The photograph is so grainy it looks like a sand painting. A family of ten at a Thanksgiving table, circling platters and plates of food, sometime in the early 1970s. The scene’s poorly lit, the shot is poorly composed—I’m imagining mom used a cheap plastic camera that she purchased at Peoples Drugs—yet the dissolving faces are beaming in the low resolution, warm, a snug circle. What’s odd is the angle of the camera lens; it tilts the scene forward so that everything threatens to spill out of the frame—one tip from behind and the table will go tumbling. In the small room the family’s crowded together at one end (so I can fit all of you in!) as if they’re holding on underneath, steadying the table, the tall candlesticks, the dinner plates. The faces are barely faces at all. Not bathed by a flash, the countenances glow anyway, pillowy masks, dreamy abstractions hovering gently over varying body types, the details of noses, eyes, teeth, hair obscured. The more we rub our eyes to see, the less distinct the world is. Blurred faces around a Thanksgiving table: an archetype rendered beyond archetype into a kind of found art.
I know this family. For many years they lived in the cul-de-sac behind us, in Wheaton, Maryland. When I was ten or eleven they moved to a new, larger home in a far-flung suburban town north of Wheaton. My parents would take me and my younger brother to parties there on St. Patrick’s Day, where at night we’d swim in a heated outdoor pool. Moved away: we can do it physically, but the imagination calls us back to where we started. They’ll always live in the cul-de-sac in Hippocampus, Everywhere, in an eternally messy house, nine kids banging around making noise and mayhem. The grainy photographs prove it.
Recently the small, face-shaped smudge in the bottom right corner of the photo made contact with me on facebook. A friend request after more than thirty years. His profile picture was blank, or, more accurately, generic, that mysterious silhouette that brands facebook members who’ve yet to upload profile photos, a string of faceless thousands looming on walls and in message threads. I checked: he still hasn’t uploaded a profile pic. He remains an outline into which I can paint my many drafts of him. I spotted among his online friends his younger sister (she’s the tiny blur in the top left of the Thanksgiving photo, sitting on her oldest blur’s lap), and dashed off to her a quick message, sharing my memories of riding bikes with her and with Silhouette Brother, playing bocce ball in the yard, darting through the expansive woods behind their house. She wrote back. We friended each other. I accessed her photos, recent ones, and saw a woman in her mid-forties resembling vaguely the skinny colt who pranced in front of me down the trails, on the sidewalks. She’s smiling a lot now, which is nice. She seems well-adjusted, surrounded by family and friends.

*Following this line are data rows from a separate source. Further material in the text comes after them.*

Lemma nil_le : f_le f_nil () 0.
Proof. done. Qed.
Lemma cons_le {A B} (c : Codec A) (fs : Fields B) a b n m :
  c_le c a n → f_le fs b m → f_le (f_cons c fs) (a, b) (n + m).
Proof.
  unfold c_le, f_le. intros Ha Hb.
  change (f_enc (f_cons c fs) (a, b)) with (Some (c_enc c a) :: f_enc fs b). rewrite sum_over_cons.
  change (opt_size (Some (c_enc c a))) with (item_size (c_enc c a)). lia.
Qed.
Lemma opt_le {A B} (c : Codec A) (fs : Fields B) a b n m :
  (∀ x, a = Some x → c_le c x n) → 1 ≤ n → f_le fs b m → f_le (f_opt c fs) (a, b) (n + m).
Proof.
  unfold c_le, f_le. intros Ha Hn Hb.
  change (f_enc (f_opt c fs) (a, b)) with ((c_enc c <$> a) :: f_enc fs b). rewrite sum_over_cons.
  assert (opt_size (c_enc c <$> a) ≤ n); [|lia]. destruct a as [x|]; [by apply Ha|done].
Qed.
Lemma struct_le {A B} (fs : Fields A) to from (inv : ∀ b : B, from (to b) = b) b n :
  f_le fs (to b) n → c_le (c_struct fs to from inv) b (head_size (Z.of_nat (f_width fs)) + n).
Proof.
  unfold f_le, c_le. intros Hf. pose proof (struct_size (f_enc fs (to b))) as Hs.
  unfold lenZ in Hs. rewrite f_width_ok in Hs.
  change (c_enc (c_struct fs to from inv) b) with (mc_struct (f_enc fs (to b))). lia.
Qed.
Lemma newtype_le {A B} (c : Codec A) to from (inv : ∀ b : B, from (to b) = b) b n :
  c_le c (to b) n → c_le (c_newtype c to from inv) b (1 + n).
Proof.
  intros Hc. unfold c_newtype.
  pose proof (struct_le (f_cons c f_nil) (λ b, (to b, ())) (λ p, from p.1) inv b (n + 0)
    (cons_le _ _ _ _ _ _ Hc nil_le)) as Hs.
  unfold c_le in *. change (head_size (Z.of_nat (f_width (f_cons c f_nil)))) with 1 in Hs. lia.
Qed.
Lemma enum_le {A B} (vs : Variants A) to from (inv : ∀ b : B, from (to b) = b) b k fs n :
  v_enc vs (to b) = (k, fs) → sum_over opt_size fs ≤ n →
  c_le (c_enum vs to from inv) b (1 + head_size k + head_size (lenZ fs) + n).
Proof.
  unfold c_le. intros E Hn. pose proof (variant_size k fs) as Hv.
  change (c_enc (c_enum vs to from inv) b) with
    (mc_variant (v_enc vs (to b)).1 (v_enc vs (to b)).2). rewrite E. cbn [fst snd]. lia.
Qed.

Lemma uint_le w Hw (v : uint w) n : head_size v ≤ n → c_le (c_uint w Hw) v n.
Proof.
  unfold c_le. intros Hn. pose proof (uint_range v) as Hv.
  change (item_size (c_enc (c_uint w Hw) v)) with (head_size (mk_uint 64 v)).
  rewrite mk_uint_small; [done|]. split; [lia|]. eapply Z.lt_le_trans; [apply Hv|].
  apply Z.pow_le_mono_r; [done|]. apply N.leb_le in Hw. change (Z.of_N 64) with 64. lia.
Qed.
Lemma u64_le (v : u64) : c_le c_u64 v 9.
Proof. apply uint_le, head_size_range. Qed.
Lemma u32_le (v : u32) : c_le c_u32 v 5.
Proof.
  apply uint_le. etrans; [apply (head_size_mono v (2 ^ 32 - 1)); pose proof (uint_range v) as Hv;
    change (Z.of_N 32) with 32 in Hv; lia|done].
Qed.
Lemma seq_le {M} (s : Seq M) : c_le c_seq s 9.
Proof. apply (u64_le (seq_get s)). Qed.
Lemma bool_le b : c_le c_bool b 1.
Proof. done. Qed.

(** A quantity of 128 bits takes at most 18 bytes, any quantity at most 35. *)
Definition small (q : Quantity) : Prop := qval q < 2 ^ 128.
#[local] Arguments small : simpl never.

Lemma leading_zeros_replicate n bs :
  leading_zeros (replicate n (mk_uint 8 0) ++ bs) = (n + leading_zeros bs)%nat.
Proof. induction n as [|n IH]; [done|]. cbn [replicate app leading_zeros]. rewrite IH. done. Qed.

Lemma be_bytes_zero n : be_bytes n 0 = replicate n (mk_uint 8 0).
Proof. induction n as [|n IH]; [done|]. cbn [be_bytes replicate]. rewrite IH, Z.div_0_l; [done|]. pose proof (pow_bytes_pos n). lia. Qed.

Lemma quantity_le q : c_le c_quantity q 35 ∧ (small q → c_le c_quantity q 18).
Proof.
  unfold c_le. cbn [c_enc c_quantity]. unfold encode. case_match eqn:Ez.
  { cbn [item_size]. pose proof (head_size_range (u_cast 64 (low q))). lia. }
  cbn [item_size]. change (head_size PosBignum) with 1. unfold lenZ.
  rewrite length_drop, to_be_bytes_length. split.
  - pose proof (head_size_mono (Z.of_nat (32 - leading_zeros (to_be_bytes q))) 32 ltac:(lia)) as Hh.
    change (head_size 32) with 2 in Hh. lia.
  - unfold small. intros Hq. assert (high q = mk_uint 128 0) as Eh.
    { apply uint_eq. unfold qval in Hq. pose proof (u128_range (high q)). pose proof (u128_range (low q)).
      change (uval (mk_uint 128 0)) with 0. lia. }
    assert (16 ≤ leading_zeros (to_be_bytes q))%nat.
    { unfold to_be_bytes. rewrite Eh. change (uval (mk_uint 128 0)) with 0.
      rewrite be_bytes_zero, leading_zeros_replicate. lia. }
    pose proof (head_size_mono (Z.of_nat (32 - leading_zeros (to_be_bytes q))) 16 ltac:(lia)) as Hh.
    change (head_size 16) with 1 in Hh. lia.
Qed.

(** Principals: [Principal::from_slice], and what [icrc_cbor::principal] writes. *)
Class PrincipalSlice `{IcrcCbor} : Type := {
  from_slice : list u8 → Principal;
  principal_item p : ∃ bs, c_enc c_principal p = CBytes bs ∧ (length bs ≤ 29)%nat;
  from_slice_item bs : (length bs ≤ 29)%nat → c_enc c_principal (from_slice bs) = CBytes bs
}.

Lemma c_le_weaken {A} (c : Codec A) a n m : c_le c a n → n ≤ m → c_le c a m.
Proof. unfold c_le. lia. Qed.
Lemma f_le_weaken {A} (fs : Fields A) a n m : f_le fs a n → n ≤ m → f_le fs a m.
Proof. unfold f_le. lia. Qed.

Ltac size_goal := vm_compute; by intros.
Ltac size_fields := cbv beta iota; eauto 40 with size nocore.
Ltac size_struct := eapply c_le_weaken; [apply struct_le; size_fields|size_goal].
Ltac size_newtype := eapply c_le_weaken; [apply newtype_le; size_fields|size_goal].
Ltac size_enum := eapply c_le_weaken; [eapply enum_le; [reflexivity|]|].

#[local] Hint Resolve nil_le cons_le opt_le u64_le u32_le seq_le bool_le : size.

#[local] Hint Extern 5 (_ ≤ _) => vm_compute; by intros : size.

Section event_size.
Context `{PrincipalSlice}.

Lemma principal_le p : c_le c_principal p 31.
Proof.
  destruct (principal_item p) as (bs & E & Hbs). unfold c_le. rewrite E. cbn [item_size]. unfold lenZ.
  pose proof (head_size_mono (Z.of_nat (length bs)) 29 ltac:(lia)) as Hh.
  change (head_size 29) with 2 in Hh. lia.
Qed.
#[local] Hint Resolve principal_le : size.

Lemma quantity_any_le q : c_le c_quantity q 35.
Proof. apply quantity_le. Qed.
Lemma u128_le v : c_le c_u128_via_quantity v 18.
Proof.
  apply (quantity_le (from_u128 v)). unfold small. rewrite qval_from_u128.
  pose proof (u128_range v). lia.
Qed.
#[local] Hint Resolve u128_le : size.

Lemma timestamp_le t : c_le c_timestamp t 10.
Proof. unfold c_timestamp. size_newtype. Qed.
Lemma price_le p : c_le c_price p 19.
Proof. unfold c_price. size_newtype. Qed.
Lemma tick_size_le p : c_le c_tick_size p 19.
Proof. unfold c_tick_size. eapply c_le_weaken; [apply newtype_le, (u128_le (nzval p))|done]. Qed.
Lemma lot_size_le p : c_le c_lot_size p 10.
Proof.
  unfold c_lot_size. apply (newtype_le c_non_zero_u64 id id _ p 9).
  apply (head_size_range (nzval p)).
Qed.
Lemma order_id_le i : c_le c_order_id i 19.
Proof. unfold c_order_id, c_composite. destruct i. size_struct. Qed.
Lemma token_id_le t : c_le c_token_id t 32.
Proof. unfold c_token_id. size_newtype. Qed.
Lemma funding_account_le t : c_le c_funding_account t 32.
Proof. unfold c_funding_account. size_newtype. Qed.
Lemma trading_account_le t : c_le c_trading_account t 32.
Proof. unfold c_trading_account. size_newtype. Qed.
Lemma basis_point_le b : c_le c_basis_point b 4.
Proof.
  change (c_le (c_newtype c_u16 id id (λ _, eq_refl)) (bps b) 4).
  eapply c_le_weaken; [apply newtype_le, uint_le, (head_size_mono _ 10000)|done].
  destruct b as [v Hv]. by apply Z.leb_le.
Qed.
Lemma pair_token_le t : c_le c_pair_token t 3.
Proof. by destruct t. Qed.
Lemma side_le s : c_le c_side s 3.
Proof. by destruct s. Qed.
Lemma time_in_force_le t : c_le c_time_in_force t 3.
Proof. by destruct t. Qed.
#[local] Hint Resolve timestamp_le price_le tick_size_le lot_size_le order_id_le token_id_le : size.
#[local] Hint Resolve funding_account_le trading_account_le basis_point_le pair_token_le : size.
#[local] Hint Resolve side_le time_in_force_le : size.

Lemma fee_rates_le f : c_le c_fee_rates f 9.
Proof. unfold c_fee_rates. destruct f. size_struct. Qed.
Lemma small_le q : small q → c_le c_quantity q 18.
Proof. apply quantity_le. Qed.
#[local] Hint Resolve fee_rates_le : size.
#[local] Hint Extern 1 (c_le c_quantity _ _) =>
  first [apply small_le; assumption | apply quantity_any_le] : size.

(** *** Strings and vectors *)

Lemma vec_le {A} (c : Codec A) (l : list A) (k : Z) n :
  (∀ a, a ∈ l → c_le c a n) → 0 ≤ n → lenZ l ≤ k → c_le (c_vec c) l (head_size k + n * k).
Proof.
  intros Hn Hpos Hk. unfold c_le. etrans; [apply (vec_size c l n Hn)|].
  pose proof (head_size_mono _ _ Hk). nia.
Qed.

Lemma metadata_le m : lenZ (symbol m) ≤ 10 → c_le c_token_metadata m 14.
Proof.
  intros Hs. unfold c_token_metadata. destruct m as [s d]. cbn [symbol] in Hs.
  eapply c_le_weaken; [apply struct_le; cbv beta iota; apply cons_le with (n := 11);
    [|apply cons_le with (n := 2); [|apply nil_le]]|size_goal].
  - unfold c_le. cbn [c_enc c_text item_size]. pose proof (head_size_mono _ _ Hs) as Hh.
    change (head_size 10) with 1 in Hh. lia.
  - apply uint_le. pose proof (uint_range d) as Hd. change (Z.of_N 8) with 8 in Hd.
    pose proof (head_size_mono d 255 ltac:(lia)) as Hh. change (head_size 255) with 2 in Hh. lia.
Qed.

The lens turned and focused. Her fuzzy outline at the table sharpened into a real face, from abstract to representational. That I have difficulty matching up the two versions of my former neighbor—the girl then, the woman now—is, of course, my problem, and a precious one at that. Why do I prefer her in the photo of her blurred family? In many ways the image is a comforting placeholder, a moment in time secured in youthful anti-knowledge of the future’s complexity, a family of young people I recall as still young, still laughing, still wandering eagerly around the annual block parties on their cul-de-sac, bikes and Big Wheels, fireflies and dusk. But there’s more: I love the photo of the Blur family, the timeless happenstance of a cheap camera and low lighting, a smear of particulars that somehow cheers me. Their eyes are gone, dimmed to nothing, but that’s not creepy; their smiles are sullied, darkened dots-per-inch, but that’s not melancholy. What I love about the photograph is what trendy nostalgia-mill digital applications like Hipstamatic and Instagram cash in on: a tumble into the comfort of a gauzy, sentimentalized past paradoxically made softer by a Polaroid’s harshness, scratchy film that nonetheless soothes in its promises of eternal adolescence and a vanishing point that never arrives.
“Instead of just recording reality, photographs have become the norm for the way things appear to us, thereby changing the very idea of reality and of realism.”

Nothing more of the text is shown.